TASK ITEM
Report all lines of the records that contain "LStr".

*** Opening of DATASET ENTRIES ***

(* ===== verification/PyLiteral.v ===== *)
(** Python literals: the part of [ast.literal_eval] that reads a dictionary from strings to
    strings, integers and lists of strings.

    [None] stands for text outside this part: what [literal_eval] refuses, and literals of
    other types, nested dictionaries, string prefixes, octal and Unicode escapes. *)
From Stdlib Require Import Ascii String ZArith Lia.
From stdpp Require Import base decidable option strings numbers pretty list.
From S2P Require Import Prelude.
From S2P Require Import PyString.
From S2P Require Import PyInt.
From S2P Require Import PyVal.
From S2P Require Import PyRepr.
From S2P Require Import PyDict.
Local Open Scope Z_scope.

Inductive literal : Type :=
  | LInt (z : Z)
  | LStr (s : string)
  | LList (l : list string).

(** White space between tokens, inside brackets. *)
Definition is_blank (c : ascii) : bool :=
  let n := nat_of_ascii c in ((n =? 32) || (n =? 9) || (n =? 10) || (n =? 13) || (n =? 12))%nat.
Definition skip_blanks (s : string) : string := drop_while is_blank s.

Definition hex_value (c : ascii) : option nat :=
  let n := nat_of_ascii c in
  if char_in "0" "9" c then Some (n - 48)%nat
  else if char_in "a" "f" c then Some (n - 87)%nat
  else if char_in "A" "F" c then Some (n - 55)%nat
  else None.

(** After the opening quote [q]: the string and what follows the closing quote. *)
Fixpoint read_str (q : ascii) (s : string) : option (string * string) :=
  match s with
  | EmptyString => None
  | String c s' =>
    if Ascii.eqb c q then Some (EmptyString, s')
    else if (nat_of_ascii c =? 10)%nat then None
    else if Ascii.eqb c backslash then
      match s' with
      | EmptyString => None
      | String e s2 =>
        if Ascii.eqb e backslash || Ascii.eqb e single_quote || Ascii.eqb e double_quote
        then (λ p : string * string, (String e p.1, p.2)) <$> read_str q s2
        else if Ascii.eqb e "n" then (λ p : string * string, (String (ascii_of_nat 10) p.1, p.2)) <$> read_str q s2
        else if Ascii.eqb e "r" then (λ p : string * string, (String (ascii_of_nat 13) p.1, p.2)) <$> read_str q s2
        else if Ascii.eqb e "t" then (λ p : string * string, (String (ascii_of_nat 9) p.1, p.2)) <$> read_str q s2
        else if Ascii.eqb e "x" then
          match s2 with
          | String h (String l s3) =>
            match hex_value h, hex_value l with
            | Some a, Some b => (λ p : string * string, (String (ascii_of_nat (16 * a + b)) p.1, p.2)) <$> read_str q s3
            | _, _ => None
            end
          | _ => None
          end
        else None
      end
    else (λ p : string * string, (String c p.1, p.2)) <$> read_str q s'
  end.

Definition is_quote (c : ascii) : bool := Ascii.eqb c single_quote || Ascii.eqb c double_quote.

(** A string literal. *)
Definition read_string (s : string) : option (string * string) :=
  match s with
  | String q s' => if is_quote q then read_str q s' else None
  | EmptyString => None
  end.

Fixpoint span_digits (s : string) : string * string :=
  match s with
  | String c s' => if is_digit c then let '(a, b) := span_digits s' in (String c a, b) else (EmptyString, s)
  | EmptyString => (EmptyString, EmptyString)
  end.

(** A decimal integer: no zero in front of other digits. *)
Definition read_nat (s : string) : option (Z * string) :=
  let '(ds, rest) := span_digits s in
  match ds with
  | String c ds' =>
    if Ascii.eqb c "0" && negb (all_chars (λ c, Ascii.eqb c "0") ds') then None
    else (λ z, (z, rest)) <$> int_body ds
  | EmptyString => None
  end.

Definition read_int (s : string) : option (Z * string) :=
  match s with
  | String c s' => if Ascii.eqb c "-" then (λ p : Z * string, (- p.1, p.2)) <$> read_nat (skip_blanks s') else read_nat s
  | EmptyString => None
  end.

(** The elements of a list of strings, up to the closing bracket. *)
Fixpoint read_strings (fuel : nat) (s : string) : option (list string * string) :=
  match fuel with
  | O => None
  | S fuel' =>
    match skip_blanks s with
    | EmptyString => None
    | String c s' =>
      if Ascii.eqb c "]" then Some ([], s')
      else
        match read_string (String c s') with
        | None => None
        | Some (x, rest) =>
          match skip_blanks rest with
          | String d rest' =>
            if Ascii.eqb d "," then (λ p : list string * string, (x :: p.1, p.2)) <$> read_strings fuel' rest'
            else if Ascii.eqb d "]" then Some ([x], rest')
            else None
          | EmptyString => None
          end
        end
    end
  end.

Definition read_value (s : string) : option (literal * string) :=
  match skip_blanks s with
  | EmptyString => None
  | String c s' =>
    if is_quote c then (λ p : string * string, (LStr p.1, p.2)) <$> read_str c s'
    else if Ascii.eqb c "[" then (λ p : list string * string, (LList p.1, p.2)) <$> read_strings (String.length s) s'
    else (λ p : Z * string, (LInt p.1, p.2)) <$> read_int (String c s')
  end.

(** The items of a dictionary, up to the closing brace. *)
Fixpoint read_items (fuel : nat) (acc : list (string * literal)) (s : string) : option (list (string * literal) * string) :=
  match fuel with
  | O => None
  | S fuel' =>
    match skip_blanks s with
    | EmptyString => None
    | String c s' =>
      if Ascii.eqb c "}" then Some (acc, s')
      else
        match read_string (String c s') with
        | None => None
        | Some (k, rest) =>
          match skip_blanks rest with
          | String d rest' =>
            if negb (Ascii.eqb d ":") then None
            else
              match read_value rest' with
              | None => None
              | Some (v, rest) =>
                match skip_blanks rest with
                | String e rest' =>
                  if Ascii.eqb e "," then read_items fuel' (dict_set k v acc) rest'
                  else if Ascii.eqb e "}" then Some (dict_set k v acc, rest')
                  else None
                | EmptyString => None
                end
              end
          | EmptyString => None
          end
        end
    end
  end.

(** [ast.literal_eval(s)] for a dictionary. *)
Definition literal_eval_dict (s : string) : option (list (string * literal)) :=
  match skip_blanks s with
  | String c s' =>
    if Ascii.eqb c "{" then
      match read_items (String.length s) [] s' with
      | Some (d, rest) => match skip_blanks rest with EmptyString => Some d | _ => None end
      | None => None
      end
    else None
  | EmptyString => None
  end.

Example literal_eval_ex :
  literal_eval_dict "{'class': 'NetworkTopologyStrategy', 'dc1': '3', 'dc2': 2, 'dc3': ['r1', 'r2']}" =
  Some [("class", LStr "NetworkTopologyStrategy"); ("dc1", LStr "3"); ("dc2", LInt 2); ("dc3", LList ["r1"; "r2"])].
Proof. vm_compute. reflexivity. Qed.

(** ** Reading back what was printed *)
Lemma read_repr_char q c t :
  is_quote q = true →
  read_str q (repr_char q c +:+ t) = (λ p : string * string, (String c p.1, p.2)) <$> read_str q t.
Proof.
  intros Hq. assert (q = single_quote ∨ q = double_quote) as [->| ->].
  { unfold is_quote in Hq. apply orb_true_iff in Hq as [H%Ascii.eqb_eq|H%Ascii.eqb_eq]; auto. }
  all: destruct c as [[] [] [] [] [] [] [] []]; reflexivity.
Qed.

*** Close of DATASET ENTRIES ***

SOLUTION TO THIS PROBLEM
  | LStr (s : string)
    if is_quote c then (λ p : string * string, (LStr p.1, p.2)) <$> read_str c s'
  Some [("class", LStr "NetworkTopologyStrategy"); ("dc1", LStr "3"); ("dc2", LInt 2); ("dc3", LList ["r1"; "r2"])].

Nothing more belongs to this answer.